Al escuchar a Starbuck, la tripulación aterrorizada corrió al momento a las vergas; aunque no se izó una sola vela. Por un momento, todos los pensamientos del horrorizado oficial parecieron suyos, y levantaron una gritería casi de motín. Pero Ahab, tirando a cubierta las chasqueantes cadenas, y agarrando el arpón ardiente, lo blandió como una antorcha entre ellos, jurando que atravesaría al primer marinero que largara la punta de un cabo. Petrificados por su aspecto, y aún más aterrorizados por el feroz dardo que sostenía, los hombres se echaron atrás con consternación, y Ahab volvió a hablar:

—Todos vuestros juramentos de perseguir a la ballena blanca son tan obligatorios como el mío; y, en corazón, alma, cuerpo, pulmones y vida, el viejo Ahab está comprometido. Y para que podáis saber a qué compás late este corazón, mirad aquí: así apago de un soplo el último temor.

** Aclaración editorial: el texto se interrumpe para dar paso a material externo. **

(* ===== verification/Consensus.v ===== *)
(** * Header rules of the proof-of-work engine
    (consensus/misc, consensus/ethash, core/types/block.go)

    The gas-limit and base-fee rules, the two difficulty calculators, the
    header and seal verification, the nonce search and the block reward.  The
    chain reader and the proof-of-work hash are parameters. *)
From S2P Require Import Prelude Common RlpEncode StateObject Concrete StateDB TeWaka.
Import Enc Bytes GoMath.

(** ** Headers *)

Record Header := mkHeader {
  hd_ParentHash : hash;
  hd_Coinbase : address;
  hd_Root : hash;
  hd_TxHash : hash;
  hd_ReceiptHash : hash;
  hd_Bloom : bytes;
  hd_Difficulty : Z;
  hd_Number : Z;
  hd_GasLimit : Z;
  hd_GasUsed : Z;
  hd_Time : Z;
  hd_Extra : bytes;
  hd_Nonce : bytes;
  hd_BaseFee : option Z
}.

Definition set_Difficulty (d : Z) (h : Header) : Header :=
  mkHeader (hd_ParentHash h) (hd_Coinbase h) (hd_Root h) (hd_TxHash h) (hd_ReceiptHash h) (hd_Bloom h)
    d (hd_Number h) (hd_GasLimit h) (hd_GasUsed h) (hd_Time h) (hd_Extra h) (hd_Nonce h) (hd_BaseFee h).
Definition set_HeaderNonce (n : bytes) (h : Header) : Header :=
  mkHeader (hd_ParentHash h) (hd_Coinbase h) (hd_Root h) (hd_TxHash h) (hd_ReceiptHash h) (hd_Bloom h)
    (hd_Difficulty h) (hd_Number h) (hd_GasLimit h) (hd_GasUsed h) (hd_Time h) (hd_Extra h) n (hd_BaseFee h).

Definition EncodeNonce (i : Z) : bytes := be_fixed 8 i.
Definition BlockNonce_Uint64 (n : bytes) : Z := be_decode n.

(** The fields a header encodes; the base fee is left out when nil. *)
Definition Header_val (h : Header) : gval :=
  VList ([hash_val (hd_ParentHash h); addr_val (hd_Coinbase h); hash_val (hd_Root h); hash_val (hd_TxHash h);
          hash_val (hd_ReceiptHash h); VArray (hd_Bloom h); VBig (Some (hd_Difficulty h));
          VBig (Some (hd_Number h)); VUint (hd_GasLimit h); VUint (hd_GasUsed h); VUint (hd_Time h);
          VBytes (hd_Extra h); VArray (hd_Nonce h)]
         ++ match hd_BaseFee h with Some b => [VBig (Some b)] | None => [] end).

(** ** Gas limit and base fee *)

Definition GasLimitBoundDivisor : Z := 1024.
Definition MinGasLimit : Z := 5000.
Definition MaximumExtraDataSize : Z := 32.
Definition ElasticityMultiplier : Z := 2.
Definition BaseFeeChangeDenominator : Z := 8.
Definition DifficultyBoundDivisor : Z := 1024.
Definition MinimumDifficulty : Z := 1000.

(** [int64(a) - int64(b)], negated when negative: all at 64 bits. *)
Definition limit_diff (parentGasLimit headerGasLimit : Z) : Z :=
  let diff := i64 (i64 parentGasLimit - i64 headerGasLimit) in
  let diff := if diff <? 0 then i64 (diff * -1) else diff in
  u64 diff.

Definition VerifyGaslimit (parentGasLimit headerGasLimit : Z) : result string () :=
  let limit := parentGasLimit / GasLimitBoundDivisor in
  if limit <=? limit_diff parentGasLimit headerGasLimit then Err "invalid gas limit"%string
  else if headerGasLimit <? MinGasLimit then Err "invalid gas limit below 5000"%string
  else Ok tt.

(** A nil base fee, or a zero gas target with gas used, is a panic. *)
Definition CalcBaseFee (parent : Header) : outcome Z :=
  let parentGasTarget := hd_GasLimit parent / ElasticityMultiplier in
  match hd_BaseFee parent with
  | None => Panic
  | Some baseFee =>
      if hd_GasUsed parent =? parentGasTarget then Ret baseFee
      else if parentGasTarget <? hd_GasUsed parent then
        if parentGasTarget =? 0 then Panic
        else
          let gasUsedDelta := u64 (hd_GasUsed parent - parentGasTarget) in
          let y := baseFee * gasUsedDelta / parentGasTarget in
          let baseFeeDelta := BigMax (y / BaseFeeChangeDenominator) 1 in
          Ret (baseFee + baseFeeDelta)
      else
        let gasUsedDelta := u64 (parentGasTarget - hd_GasUsed parent) in
        let y := baseFee * gasUsedDelta / parentGasTarget in
        let baseFeeDelta := y / BaseFeeChangeDenominator in
        Ret (BigMax (baseFee - baseFeeDelta) 0)
  end.

Definition VerifyEip1559Header (parent header : Header) : outcome (result string ()) :=
  match VerifyGaslimit (hd_GasLimit parent) (hd_GasLimit header) with
  | Err e => Ret (Err e)
  | Ok _ =>
      match hd_BaseFee header with
      | None => Ret (Err "header is missing baseFee"%string)
      | Some bf =>
          do! expected <- CalcBaseFee parent;
          Ret (if bf =? expected then Ok tt else Err "invalid baseFee"%string)
      end
  end.

(** ** Difficulty *)

Definition frontierDurationLimit : Z := 13.
Definition minimumDifficulty : Z := 64.
Definition expDiffPeriodUint : Z := 100000.
Definition difficultyBoundDivisor : Z := 11.

(** [uint256.Int.Lsh]: all bits are lost from 256 on. *)
Definition u256_Lsh (x n : Z) : Z := u256 (Z.shiftl x n).

Definition CalcDifficultyFrontierU256 (time : Z) (parent : Header) : Z :=
  let pDiff := u256 (hd_Difficulty parent) in
  let adjust := Z.shiftr pDiff difficultyBoundDivisor in
  let pDiff := if u64 (time - hd_Time parent) <? frontierDurationLimit
               then u256 (pDiff + adjust) else u256 (pDiff - adjust) in
  let pDiff := if pDiff <? minimumDifficulty then minimumDifficulty else pDiff in
  let periodCount := u64 (u64 (hd_Number parent) + 1) / expDiffPeriodUint in
  if 1 <? periodCount then u256 (pDiff + u256_Lsh 1 (u64 (periodCount - 2))) else pDiff.

Definition MakeDifficultyCalculatorU256 (bombDelay time : Z) (parent : Header) : Z :=
  let bombDelayFromParent := u64 (u64 bombDelay - 1) in
  let x := u64 (time - hd_Time parent) / 9 in
  let c := 1 in
  let xNeg := c <=? x in
  let x := if xNeg then u64 (x - c) else u64 (c - x) in
  let x := if 99 <? x then 99 else x in
  let pDiff := u256 (hd_Difficulty parent) in
  let z := u256 (Z.shiftr pDiff difficultyBoundDivisor * x) in
  let y := if xNeg then u256 (pDiff - z) else u256 (pDiff + z) in
  let y := if y <? minimumDifficulty then minimumDifficulty else y in
  let pNum := u64 (hd_Number parent) in
  if bombDelayFromParent <=? pNum then
    let fakeBlockNumber := u64 (pNum - bombDelayFromParent) in
    if 2 * expDiffPeriodUint <=? fakeBlockNumber then
      u256 (u256_Lsh 1 (u64 (fakeBlockNumber / expDiffPeriodUint - 2)) + y)
    else y
  else y.

Definition allowedFutureBlockTimeSeconds : Z := 15.

(** The calculator in use: [makeDifficultyCalculator] on [big.Int]; [Div] with
    a positive divisor rounds down. *)
Definition calcDifficulty (time : Z) (parent : Header) : Z :=
  let x := 1 - (time - hd_Time parent) / allowedFutureBlockTimeSeconds in
  let x := if x <? -99 then -99 else x in
  let newDifficulty := hd_Difficulty parent + hd_Difficulty parent * x / DifficultyBoundDivisor in
  if newDifficulty <? MinimumDifficulty then MinimumDifficulty else newDifficulty.

(** ** Rewards and the stake factor *)

Definition BlockReward : Z := 100 * 10 ^ 18.
Definition SubsidyReductionInterval : Z := 1000000.
Definition oneMillion : Z := 1000000 * 10 ^ 18.

Definition block_reward (number : Z) : Z :=
  Z.shiftr BlockReward (u64 number / SubsidyReductionInterval).

Definition MakeFactorForMine (amount : option Z) : option Z :=
  match amount with
  | None => None
  | Some a =>
      if (a <=? 0) || (a <? oneMillion) then None
      else Some ((a / oneMillion) ^ 3)
  end.

(** ** Seals *)

Inductive Mode := ModeNormal | ModeShared | ModeTest | ModeFake | ModeFullFake.

(** The engine: its mode, the block number a fake seal fails at, and the
    shared engine it delegates to. *)
Inductive Ethash := mkEthash (PowMode : Mode) (fakeFail : Z) (shared : option Ethash).
Definition PowMode (e : Ethash) : Mode := match e with mkEthash m _ _ => m end.

Inductive header_error :=
| errExtraTooLong | ErrFutureBlock | errOlderBlockTime | errDifficulty | errGasLimitCap | errGasUsed
| errGasLimitBounds | ErrInvalidNumber | errInvalidDifficulty | errInvalidPoW | ErrUnknownAncestor
| ErrInvalidFactors.

Definition is_fake (m : Mode) : bool := match m with ModeFake | ModeFullFake => true | _ => false end.

(** [big.Int.Div]: Euclidean; a zero divisor panics. *)
Definition big_Div (x y : Z) : outcome Z :=
  if y =? 0 then Panic else Ret (if 0 <? y then x / y else - (x / - y)).

(** The difficulty scaled by the stake factor, as the verifier and the miner
    compute it. *)
Definition scaled_difficulty (difficulty : Z) (factor : option Z) : Z :=
  match factor with
  | Some f => if 0 <? f then
                let d := difficulty / f in if d =? 0 then MinimumDifficulty else d
              else difficulty
  | None => difficulty
  end.

Section Seal.
Context {B : Backend}.
(** The memory-hard hash of algorithm.go and its table. *)
Context (HashCZZ : bytes → Z → bytes).

Definition SealHash (h : Header) : hash :=
  RlpHash (VList [hash_val (hd_ParentHash h); addr_val (hd_Coinbase h); hash_val (hd_Root h);
    hash_val (hd_TxHash h); hash_val (hd_ReceiptHash h); VArray (hd_Bloom h);
    VBig (Some (hd_Difficulty h)); VBig (Some (hd_Number h)); VUint (hd_GasLimit h);
    VUint (hd_GasUsed h); VUint (hd_Time h); VBytes (hd_Extra h)]).

Definition Header_Hash (h : Header) : hash := RlpHash (Header_val h).

Definition pow_value (header : Header) (nonce : Z) : Z :=
  be_decode (HashCZZ (Hash_Bytes (SealHash header)) nonce).

Fixpoint verifySeal (ethash : Ethash) (header : Header) (factor : option Z) : outcome (result header_error ()) :=
  match ethash with
  | mkEthash mode fakeFail shared =>
      if is_fake mode then
        Ret (if fakeFail =? u64 (hd_Number header) then Err errInvalidPoW else Ok tt)
      else
        match shared with
        | Some e => verifySeal e header factor
        | None =>
            if hd_Difficulty header <=? 0 then Ret (Err errInvalidDifficulty)
            else
              let result := pow_value header (BlockNonce_Uint64 (hd_Nonce header)) in
              do! target <- big_Div (2 ^ 256) (scaled_difficulty (hd_Difficulty header) factor);
              Ret (if target <? result then Err errInvalidPoW else Ok tt)
        end
  end.

(** [mine] without its abort channel: up to [fuel] nonces from [seed]. *)
Fixpoint mine_loop (fuel : nat) (target nonce : Z) (header : Header) : option Header :=
  match fuel with
  | O => None
  | S fuel =>
      if pow_value header nonce <=? target then Some (set_HeaderNonce (EncodeNonce nonce) header)
      else mine_loop fuel target (u64 (nonce + 1)) header
  end.

Definition mine (fuel : nat) (header : Header) (factor : option Z) (seed : Z) : outcome (option Header) :=
  do! target <- big_Div (2 ^ 256) (scaled_difficulty (hd_Difficulty header) factor);
  Ret (mine_loop fuel target seed header).

(** ** Header verification *)

Definition verifyHeader (ethash : Ethash) (header parent : Header) (seal : bool) (unixNow : Z)
    (factor : option Z) : outcome (result header_error ()) :=
  if MaximumExtraDataSize <? zlen (hd_Extra header) then Ret (Err errExtraTooLong)
  else if u64 (i64 (unixNow + allowedFutureBlockTimeSeconds)) <? hd_Time header then Ret (Err ErrFutureBlock)
  else if hd_Time header <=? hd_Time parent then Ret (Err errOlderBlockTime)
  else if negb (calcDifficulty (hd_Time header) parent =? hd_Difficulty header) then Ret (Err errDifficulty)
  else if 0x7fffffffffffffff <? hd_GasLimit header then Ret (Err errGasLimitCap)
  else if hd_GasLimit header <? hd_GasUsed header then Ret (Err errGasUsed)
  else if (hd_GasLimit parent / GasLimitBoundDivisor <=? limit_diff (hd_GasLimit parent) (hd_GasLimit header))
          || (hd_GasLimit header <? MinGasLimit) then Ret (Err errGasLimitBounds)
  else if negb (hd_Number header - hd_Number parent =? 1) then Ret (Err ErrInvalidNumber)
  else if seal then verifySeal ethash header factor
  else Ret (Ok tt).

Context (GetHeader : hash → Z → option Header).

Y de un solo aliento, extinguió la llama.

Como, bajo el huracán que barre la llanura, los hombres huyen de la vecindad de algún gigantesco olmo solitario, cuya misma altura y robustez lo hacen mucho más inseguro, como mejor blanco para los rayos, así, ante estas últimas palabras de Ahab, muchos de los marineros huyeron de él corriendo en pánico consternado.